- **The task**:
In the records below, find the line that contains "apply kbind_inv in E3 as ([] & s4" and the line that contains "intros HI Hs.", then retype exactly those two lines and every line between them.

[Working data — start]

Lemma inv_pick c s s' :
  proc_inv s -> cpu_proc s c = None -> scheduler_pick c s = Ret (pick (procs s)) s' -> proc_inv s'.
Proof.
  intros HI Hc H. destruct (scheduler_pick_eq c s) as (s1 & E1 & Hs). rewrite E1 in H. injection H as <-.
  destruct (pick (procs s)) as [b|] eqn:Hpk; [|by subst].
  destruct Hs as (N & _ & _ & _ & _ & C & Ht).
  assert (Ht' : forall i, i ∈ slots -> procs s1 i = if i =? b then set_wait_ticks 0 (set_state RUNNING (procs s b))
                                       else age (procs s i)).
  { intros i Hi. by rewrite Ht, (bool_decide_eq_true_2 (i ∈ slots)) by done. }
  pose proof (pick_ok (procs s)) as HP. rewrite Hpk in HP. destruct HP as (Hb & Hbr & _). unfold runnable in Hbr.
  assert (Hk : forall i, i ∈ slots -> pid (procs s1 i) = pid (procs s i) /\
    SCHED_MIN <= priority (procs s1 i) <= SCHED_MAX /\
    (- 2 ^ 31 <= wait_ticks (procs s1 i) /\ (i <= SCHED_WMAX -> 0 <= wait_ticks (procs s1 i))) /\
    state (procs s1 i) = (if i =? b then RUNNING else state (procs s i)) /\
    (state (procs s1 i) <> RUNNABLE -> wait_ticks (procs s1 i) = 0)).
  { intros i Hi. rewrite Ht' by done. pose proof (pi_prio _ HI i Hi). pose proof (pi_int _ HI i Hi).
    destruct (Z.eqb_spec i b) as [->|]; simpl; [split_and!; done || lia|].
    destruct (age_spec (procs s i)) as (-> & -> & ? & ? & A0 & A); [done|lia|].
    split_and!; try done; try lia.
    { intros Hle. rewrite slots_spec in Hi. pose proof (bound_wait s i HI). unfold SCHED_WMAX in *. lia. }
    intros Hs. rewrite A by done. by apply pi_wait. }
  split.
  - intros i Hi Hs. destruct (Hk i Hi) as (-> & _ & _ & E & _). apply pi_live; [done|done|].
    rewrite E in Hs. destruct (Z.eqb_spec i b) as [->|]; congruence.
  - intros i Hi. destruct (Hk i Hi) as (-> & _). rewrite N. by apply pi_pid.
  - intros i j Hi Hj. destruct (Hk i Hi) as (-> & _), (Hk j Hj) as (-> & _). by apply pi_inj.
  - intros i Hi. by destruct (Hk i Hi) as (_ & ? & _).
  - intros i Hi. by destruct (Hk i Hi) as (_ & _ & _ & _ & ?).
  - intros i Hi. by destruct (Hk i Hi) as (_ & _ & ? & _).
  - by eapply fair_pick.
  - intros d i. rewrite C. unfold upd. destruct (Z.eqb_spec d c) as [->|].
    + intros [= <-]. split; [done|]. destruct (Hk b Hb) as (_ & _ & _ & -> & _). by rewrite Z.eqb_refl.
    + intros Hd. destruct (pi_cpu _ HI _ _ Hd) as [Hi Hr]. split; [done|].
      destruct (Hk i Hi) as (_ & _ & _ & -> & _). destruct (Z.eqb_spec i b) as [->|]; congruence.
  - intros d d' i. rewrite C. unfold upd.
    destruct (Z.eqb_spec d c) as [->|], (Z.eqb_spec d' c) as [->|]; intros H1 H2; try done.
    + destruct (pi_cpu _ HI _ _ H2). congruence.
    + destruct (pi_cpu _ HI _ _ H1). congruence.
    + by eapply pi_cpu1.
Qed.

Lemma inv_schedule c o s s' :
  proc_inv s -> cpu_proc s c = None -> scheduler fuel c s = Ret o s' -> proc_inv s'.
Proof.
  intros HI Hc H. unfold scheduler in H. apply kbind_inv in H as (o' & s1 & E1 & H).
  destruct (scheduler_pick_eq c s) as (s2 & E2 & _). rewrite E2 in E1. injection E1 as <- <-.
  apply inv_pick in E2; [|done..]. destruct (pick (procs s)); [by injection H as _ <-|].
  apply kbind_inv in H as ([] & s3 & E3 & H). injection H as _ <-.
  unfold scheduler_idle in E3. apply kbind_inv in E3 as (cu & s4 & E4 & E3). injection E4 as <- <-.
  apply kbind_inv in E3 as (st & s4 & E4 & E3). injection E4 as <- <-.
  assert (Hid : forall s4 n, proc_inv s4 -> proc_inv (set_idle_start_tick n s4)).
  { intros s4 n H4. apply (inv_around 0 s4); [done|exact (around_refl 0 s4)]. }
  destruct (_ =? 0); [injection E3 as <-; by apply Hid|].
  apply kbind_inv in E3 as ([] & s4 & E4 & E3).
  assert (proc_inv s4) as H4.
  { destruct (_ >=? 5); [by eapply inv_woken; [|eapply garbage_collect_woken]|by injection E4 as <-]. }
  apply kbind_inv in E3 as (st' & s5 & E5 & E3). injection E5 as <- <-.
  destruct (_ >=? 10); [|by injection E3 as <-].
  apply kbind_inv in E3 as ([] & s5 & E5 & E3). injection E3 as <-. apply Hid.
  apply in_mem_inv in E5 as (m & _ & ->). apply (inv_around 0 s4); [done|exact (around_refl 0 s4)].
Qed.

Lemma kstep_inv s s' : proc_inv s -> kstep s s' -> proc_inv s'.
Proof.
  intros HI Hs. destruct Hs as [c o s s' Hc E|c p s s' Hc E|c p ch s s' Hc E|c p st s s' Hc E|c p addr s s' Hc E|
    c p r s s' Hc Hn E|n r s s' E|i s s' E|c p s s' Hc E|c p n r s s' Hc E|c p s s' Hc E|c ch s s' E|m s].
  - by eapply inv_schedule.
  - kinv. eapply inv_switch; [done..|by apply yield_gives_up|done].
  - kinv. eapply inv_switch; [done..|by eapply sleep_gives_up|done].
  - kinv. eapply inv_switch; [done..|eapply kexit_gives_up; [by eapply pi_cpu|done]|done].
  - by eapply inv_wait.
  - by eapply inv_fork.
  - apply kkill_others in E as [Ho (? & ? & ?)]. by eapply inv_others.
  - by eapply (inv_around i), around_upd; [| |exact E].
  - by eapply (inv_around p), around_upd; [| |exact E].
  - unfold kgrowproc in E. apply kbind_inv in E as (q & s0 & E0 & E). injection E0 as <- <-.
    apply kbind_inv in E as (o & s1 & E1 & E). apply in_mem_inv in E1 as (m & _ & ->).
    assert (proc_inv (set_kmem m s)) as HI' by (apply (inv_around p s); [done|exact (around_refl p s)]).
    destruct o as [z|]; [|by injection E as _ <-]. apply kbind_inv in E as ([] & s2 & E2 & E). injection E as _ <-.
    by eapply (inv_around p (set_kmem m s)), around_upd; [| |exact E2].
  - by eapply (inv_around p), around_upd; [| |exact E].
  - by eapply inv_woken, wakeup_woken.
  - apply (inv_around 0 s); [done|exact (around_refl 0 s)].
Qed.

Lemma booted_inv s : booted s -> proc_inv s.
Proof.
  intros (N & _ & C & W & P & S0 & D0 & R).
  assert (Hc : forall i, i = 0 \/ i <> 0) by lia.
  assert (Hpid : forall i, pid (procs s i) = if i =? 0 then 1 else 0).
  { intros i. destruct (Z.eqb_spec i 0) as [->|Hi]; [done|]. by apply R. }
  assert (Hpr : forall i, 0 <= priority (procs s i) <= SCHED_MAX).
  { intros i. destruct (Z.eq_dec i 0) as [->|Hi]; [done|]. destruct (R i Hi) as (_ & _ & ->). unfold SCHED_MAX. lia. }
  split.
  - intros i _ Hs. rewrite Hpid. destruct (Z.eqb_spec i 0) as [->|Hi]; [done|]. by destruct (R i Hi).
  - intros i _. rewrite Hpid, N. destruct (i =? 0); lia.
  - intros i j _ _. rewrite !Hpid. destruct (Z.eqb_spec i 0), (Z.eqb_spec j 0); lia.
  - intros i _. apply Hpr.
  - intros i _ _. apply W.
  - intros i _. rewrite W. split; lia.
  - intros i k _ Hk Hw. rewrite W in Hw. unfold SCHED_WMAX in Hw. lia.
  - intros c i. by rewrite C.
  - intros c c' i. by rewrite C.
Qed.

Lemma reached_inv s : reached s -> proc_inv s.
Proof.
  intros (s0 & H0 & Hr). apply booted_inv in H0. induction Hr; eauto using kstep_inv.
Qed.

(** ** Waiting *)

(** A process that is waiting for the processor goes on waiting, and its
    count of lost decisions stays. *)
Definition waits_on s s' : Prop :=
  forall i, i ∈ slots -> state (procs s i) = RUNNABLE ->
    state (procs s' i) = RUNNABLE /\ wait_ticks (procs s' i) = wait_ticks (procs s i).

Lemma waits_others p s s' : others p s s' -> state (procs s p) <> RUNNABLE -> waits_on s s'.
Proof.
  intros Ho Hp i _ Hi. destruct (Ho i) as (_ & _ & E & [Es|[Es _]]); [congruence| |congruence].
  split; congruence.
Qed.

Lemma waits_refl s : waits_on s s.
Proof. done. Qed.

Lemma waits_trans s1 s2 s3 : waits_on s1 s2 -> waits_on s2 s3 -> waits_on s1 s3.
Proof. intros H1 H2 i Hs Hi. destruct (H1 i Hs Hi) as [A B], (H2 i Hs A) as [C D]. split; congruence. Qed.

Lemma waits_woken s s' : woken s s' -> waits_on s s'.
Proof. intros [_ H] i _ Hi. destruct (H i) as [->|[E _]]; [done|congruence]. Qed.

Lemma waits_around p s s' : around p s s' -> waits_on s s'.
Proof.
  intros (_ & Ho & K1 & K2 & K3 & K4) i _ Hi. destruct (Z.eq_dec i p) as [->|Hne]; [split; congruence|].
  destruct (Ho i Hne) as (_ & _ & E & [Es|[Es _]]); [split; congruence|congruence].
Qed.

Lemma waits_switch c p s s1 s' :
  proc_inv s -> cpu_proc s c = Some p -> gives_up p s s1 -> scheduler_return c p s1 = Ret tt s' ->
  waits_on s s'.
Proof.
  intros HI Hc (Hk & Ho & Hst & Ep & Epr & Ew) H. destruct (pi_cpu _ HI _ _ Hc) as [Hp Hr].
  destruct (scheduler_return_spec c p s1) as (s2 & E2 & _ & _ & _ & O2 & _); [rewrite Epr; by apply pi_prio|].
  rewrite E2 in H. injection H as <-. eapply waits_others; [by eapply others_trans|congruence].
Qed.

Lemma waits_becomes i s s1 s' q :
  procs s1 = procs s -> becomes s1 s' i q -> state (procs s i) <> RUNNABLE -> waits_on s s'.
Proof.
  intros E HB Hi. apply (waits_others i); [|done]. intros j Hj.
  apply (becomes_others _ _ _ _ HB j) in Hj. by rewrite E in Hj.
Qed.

[Working data — finish]

- **Solution for this exercise**:
  apply kbind_inv in E3 as ([] & s4 & E4 & E3).
  assert (proc_inv s4) as H4.
  { destruct (_ >=? 5); [by eapply inv_woken; [|eapply garbage_collect_woken]|by injection E4 as <-]. }
  apply kbind_inv in E3 as (st' & s5 & E5 & E3). injection E5 as <- <-.
  destruct (_ >=? 10); [|by injection E3 as <-].
  apply kbind_inv in E3 as ([] & s5 & E5 & E3). injection E3 as <-. apply Hid.
  apply in_mem_inv in E5 as (m & _ & ->). apply (inv_around 0 s4); [done|exact (around_refl 0 s4)].
Qed.

Lemma kstep_inv s s' : proc_inv s -> kstep s s' -> proc_inv s'.
Proof.
  intros HI Hs. destruct Hs as [c o s s' Hc E|c p s s' Hc E|c p ch s s' Hc E|c p st s s' Hc E|c p addr s s' Hc E|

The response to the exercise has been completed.